WHAT YOU SHOULD DO:
In the entries below, find the line with "destruct (is_empty _);" and the line with "(** The exit". Print those two and everything between them exactly, and nothing else.

== Segment start ==

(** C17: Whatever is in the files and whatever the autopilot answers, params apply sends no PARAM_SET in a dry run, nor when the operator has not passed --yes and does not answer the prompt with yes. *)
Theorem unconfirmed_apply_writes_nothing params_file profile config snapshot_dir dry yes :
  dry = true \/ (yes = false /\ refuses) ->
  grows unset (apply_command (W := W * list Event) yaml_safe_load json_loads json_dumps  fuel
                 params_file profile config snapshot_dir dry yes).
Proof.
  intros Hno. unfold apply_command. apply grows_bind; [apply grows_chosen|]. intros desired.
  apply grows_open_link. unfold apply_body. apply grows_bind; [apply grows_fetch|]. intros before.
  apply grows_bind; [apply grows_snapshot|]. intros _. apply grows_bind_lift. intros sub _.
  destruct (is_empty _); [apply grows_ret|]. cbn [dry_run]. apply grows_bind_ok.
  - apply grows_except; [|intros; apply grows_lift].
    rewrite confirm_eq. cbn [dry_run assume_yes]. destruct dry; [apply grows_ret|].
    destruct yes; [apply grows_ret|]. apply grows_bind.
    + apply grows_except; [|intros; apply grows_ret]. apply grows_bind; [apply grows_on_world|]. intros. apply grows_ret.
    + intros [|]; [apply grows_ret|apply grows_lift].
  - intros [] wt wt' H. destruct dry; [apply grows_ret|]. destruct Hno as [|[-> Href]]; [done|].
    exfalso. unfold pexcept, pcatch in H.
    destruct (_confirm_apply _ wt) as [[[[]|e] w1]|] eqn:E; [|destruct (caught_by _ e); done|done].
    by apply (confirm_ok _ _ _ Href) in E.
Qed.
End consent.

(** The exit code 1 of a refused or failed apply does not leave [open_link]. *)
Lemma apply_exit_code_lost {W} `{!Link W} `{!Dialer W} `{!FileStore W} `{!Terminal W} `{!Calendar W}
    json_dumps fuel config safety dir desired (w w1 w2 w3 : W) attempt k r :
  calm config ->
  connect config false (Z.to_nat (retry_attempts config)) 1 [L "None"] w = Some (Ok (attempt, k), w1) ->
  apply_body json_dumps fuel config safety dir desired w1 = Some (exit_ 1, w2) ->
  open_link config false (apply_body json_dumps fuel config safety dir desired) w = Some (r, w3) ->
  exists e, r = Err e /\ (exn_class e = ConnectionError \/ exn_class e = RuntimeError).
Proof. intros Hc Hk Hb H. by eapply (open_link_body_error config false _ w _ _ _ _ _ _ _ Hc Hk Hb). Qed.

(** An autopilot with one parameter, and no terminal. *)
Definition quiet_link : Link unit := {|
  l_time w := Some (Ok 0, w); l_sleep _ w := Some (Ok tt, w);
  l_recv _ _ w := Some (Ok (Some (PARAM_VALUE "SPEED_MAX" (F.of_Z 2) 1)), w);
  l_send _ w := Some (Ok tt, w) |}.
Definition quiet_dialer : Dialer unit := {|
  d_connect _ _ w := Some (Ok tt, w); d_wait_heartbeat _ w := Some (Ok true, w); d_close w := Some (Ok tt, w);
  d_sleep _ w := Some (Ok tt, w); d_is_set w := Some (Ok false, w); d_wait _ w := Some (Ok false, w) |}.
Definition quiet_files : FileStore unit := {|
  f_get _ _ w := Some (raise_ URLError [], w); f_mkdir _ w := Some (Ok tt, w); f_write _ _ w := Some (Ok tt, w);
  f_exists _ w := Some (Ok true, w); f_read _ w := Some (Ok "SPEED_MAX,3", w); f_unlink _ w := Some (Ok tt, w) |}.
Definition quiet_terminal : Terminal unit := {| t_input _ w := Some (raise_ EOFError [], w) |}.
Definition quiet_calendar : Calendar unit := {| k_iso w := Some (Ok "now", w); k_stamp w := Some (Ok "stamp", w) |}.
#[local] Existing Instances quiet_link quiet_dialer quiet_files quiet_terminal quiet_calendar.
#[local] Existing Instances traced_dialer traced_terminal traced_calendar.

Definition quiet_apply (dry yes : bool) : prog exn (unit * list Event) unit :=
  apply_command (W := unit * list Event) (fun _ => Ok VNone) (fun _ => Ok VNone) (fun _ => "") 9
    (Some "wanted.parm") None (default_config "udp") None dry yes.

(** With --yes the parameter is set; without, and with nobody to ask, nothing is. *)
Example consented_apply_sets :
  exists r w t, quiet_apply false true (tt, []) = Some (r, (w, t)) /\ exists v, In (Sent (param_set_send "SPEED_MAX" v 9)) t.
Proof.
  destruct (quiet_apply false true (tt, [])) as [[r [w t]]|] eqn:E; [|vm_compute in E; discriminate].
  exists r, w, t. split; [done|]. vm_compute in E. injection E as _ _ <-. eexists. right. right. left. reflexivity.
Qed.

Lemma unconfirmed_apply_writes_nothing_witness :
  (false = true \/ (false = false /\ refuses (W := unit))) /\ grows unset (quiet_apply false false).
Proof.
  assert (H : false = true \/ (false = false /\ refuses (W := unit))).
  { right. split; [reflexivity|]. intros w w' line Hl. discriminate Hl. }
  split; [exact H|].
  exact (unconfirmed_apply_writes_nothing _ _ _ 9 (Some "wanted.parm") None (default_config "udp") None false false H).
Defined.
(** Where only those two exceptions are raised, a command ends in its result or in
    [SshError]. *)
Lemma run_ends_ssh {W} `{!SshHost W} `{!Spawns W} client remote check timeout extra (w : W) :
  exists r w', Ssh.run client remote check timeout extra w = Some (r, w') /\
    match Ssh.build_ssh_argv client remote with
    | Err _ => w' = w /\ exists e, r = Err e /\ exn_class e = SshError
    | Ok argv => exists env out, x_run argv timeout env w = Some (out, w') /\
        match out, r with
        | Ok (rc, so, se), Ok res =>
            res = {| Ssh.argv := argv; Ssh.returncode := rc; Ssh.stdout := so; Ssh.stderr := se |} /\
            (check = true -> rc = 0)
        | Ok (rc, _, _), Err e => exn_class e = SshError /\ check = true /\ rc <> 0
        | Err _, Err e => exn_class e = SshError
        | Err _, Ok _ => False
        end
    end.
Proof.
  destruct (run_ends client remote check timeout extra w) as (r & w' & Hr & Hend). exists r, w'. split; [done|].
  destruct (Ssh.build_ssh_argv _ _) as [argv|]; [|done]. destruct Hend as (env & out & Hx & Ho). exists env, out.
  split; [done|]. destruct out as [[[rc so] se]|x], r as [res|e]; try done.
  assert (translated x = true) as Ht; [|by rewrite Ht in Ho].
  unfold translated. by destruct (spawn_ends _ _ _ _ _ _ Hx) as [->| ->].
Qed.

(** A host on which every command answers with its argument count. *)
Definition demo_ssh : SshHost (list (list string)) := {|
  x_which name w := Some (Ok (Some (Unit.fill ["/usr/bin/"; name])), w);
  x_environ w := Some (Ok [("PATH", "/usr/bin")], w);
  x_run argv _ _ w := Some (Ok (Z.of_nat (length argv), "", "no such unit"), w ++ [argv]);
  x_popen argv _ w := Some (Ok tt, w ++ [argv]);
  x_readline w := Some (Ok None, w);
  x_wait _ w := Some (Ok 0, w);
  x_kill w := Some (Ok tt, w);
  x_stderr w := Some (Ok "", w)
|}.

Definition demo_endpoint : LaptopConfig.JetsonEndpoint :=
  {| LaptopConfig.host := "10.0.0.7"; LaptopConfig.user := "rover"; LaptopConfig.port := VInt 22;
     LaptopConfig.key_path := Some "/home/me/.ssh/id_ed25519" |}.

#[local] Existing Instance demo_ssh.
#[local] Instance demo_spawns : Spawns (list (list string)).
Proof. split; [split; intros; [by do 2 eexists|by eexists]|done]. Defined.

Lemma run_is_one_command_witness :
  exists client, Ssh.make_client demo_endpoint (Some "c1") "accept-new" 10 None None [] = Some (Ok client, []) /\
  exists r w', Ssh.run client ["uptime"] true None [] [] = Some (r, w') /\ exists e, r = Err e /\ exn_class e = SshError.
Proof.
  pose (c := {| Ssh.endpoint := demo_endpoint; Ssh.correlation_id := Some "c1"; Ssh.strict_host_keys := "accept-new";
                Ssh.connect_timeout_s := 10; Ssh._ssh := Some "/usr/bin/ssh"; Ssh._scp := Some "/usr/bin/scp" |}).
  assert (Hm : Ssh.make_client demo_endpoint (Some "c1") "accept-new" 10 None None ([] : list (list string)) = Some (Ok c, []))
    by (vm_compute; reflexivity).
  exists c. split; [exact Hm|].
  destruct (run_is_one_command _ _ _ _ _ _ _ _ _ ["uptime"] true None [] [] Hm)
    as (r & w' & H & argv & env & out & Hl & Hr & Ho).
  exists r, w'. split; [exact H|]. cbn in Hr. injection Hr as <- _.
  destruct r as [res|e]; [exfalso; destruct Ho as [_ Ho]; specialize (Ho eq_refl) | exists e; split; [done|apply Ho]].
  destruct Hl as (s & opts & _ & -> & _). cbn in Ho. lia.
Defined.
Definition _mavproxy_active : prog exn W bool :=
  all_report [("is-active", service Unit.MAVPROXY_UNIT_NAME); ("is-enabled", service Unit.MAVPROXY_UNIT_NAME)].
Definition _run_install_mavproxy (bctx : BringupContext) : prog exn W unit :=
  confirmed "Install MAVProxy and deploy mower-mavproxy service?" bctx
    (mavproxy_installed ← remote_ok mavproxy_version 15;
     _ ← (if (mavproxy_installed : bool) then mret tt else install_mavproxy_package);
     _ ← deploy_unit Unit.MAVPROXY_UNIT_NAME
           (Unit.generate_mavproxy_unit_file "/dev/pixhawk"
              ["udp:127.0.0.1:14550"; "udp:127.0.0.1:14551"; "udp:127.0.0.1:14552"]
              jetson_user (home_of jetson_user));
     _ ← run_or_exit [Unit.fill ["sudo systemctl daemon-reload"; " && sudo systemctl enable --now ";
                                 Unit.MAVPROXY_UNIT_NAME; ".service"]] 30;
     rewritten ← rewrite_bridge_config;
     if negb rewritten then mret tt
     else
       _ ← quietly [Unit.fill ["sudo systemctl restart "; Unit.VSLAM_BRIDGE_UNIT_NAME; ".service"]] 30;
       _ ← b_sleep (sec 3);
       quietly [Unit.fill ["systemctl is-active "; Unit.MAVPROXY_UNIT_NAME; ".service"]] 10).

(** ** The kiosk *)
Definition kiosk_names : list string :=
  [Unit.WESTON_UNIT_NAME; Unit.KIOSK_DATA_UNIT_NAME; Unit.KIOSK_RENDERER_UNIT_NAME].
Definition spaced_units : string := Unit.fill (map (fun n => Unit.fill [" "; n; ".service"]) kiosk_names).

== Segment end ==

SOLUTION TO THE EXERCISE:
  destruct (is_empty _); [apply grows_ret|]. cbn [dry_run]. apply grows_bind_ok.
  - apply grows_except; [|intros; apply grows_lift].
    rewrite confirm_eq. cbn [dry_run assume_yes]. destruct dry; [apply grows_ret|].
    destruct yes; [apply grows_ret|]. apply grows_bind.
    + apply grows_except; [|intros; apply grows_ret]. apply grows_bind; [apply grows_on_world|]. intros. apply grows_ret.
    + intros [|]; [apply grows_ret|apply grows_lift].
  - intros [] wt wt' H. destruct dry; [apply grows_ret|]. destruct Hno as [|[-> Href]]; [done|].
    exfalso. unfold pexcept, pcatch in H.
    destruct (_confirm_apply _ wt) as [[[[]|e] w1]|] eqn:E; [|destruct (caught_by _ e); done|done].
    by apply (confirm_ok _ _ _ Href) in E.
Qed.
End consent.

(** The exit code 1 of a refused or failed apply does not leave [open_link]. *)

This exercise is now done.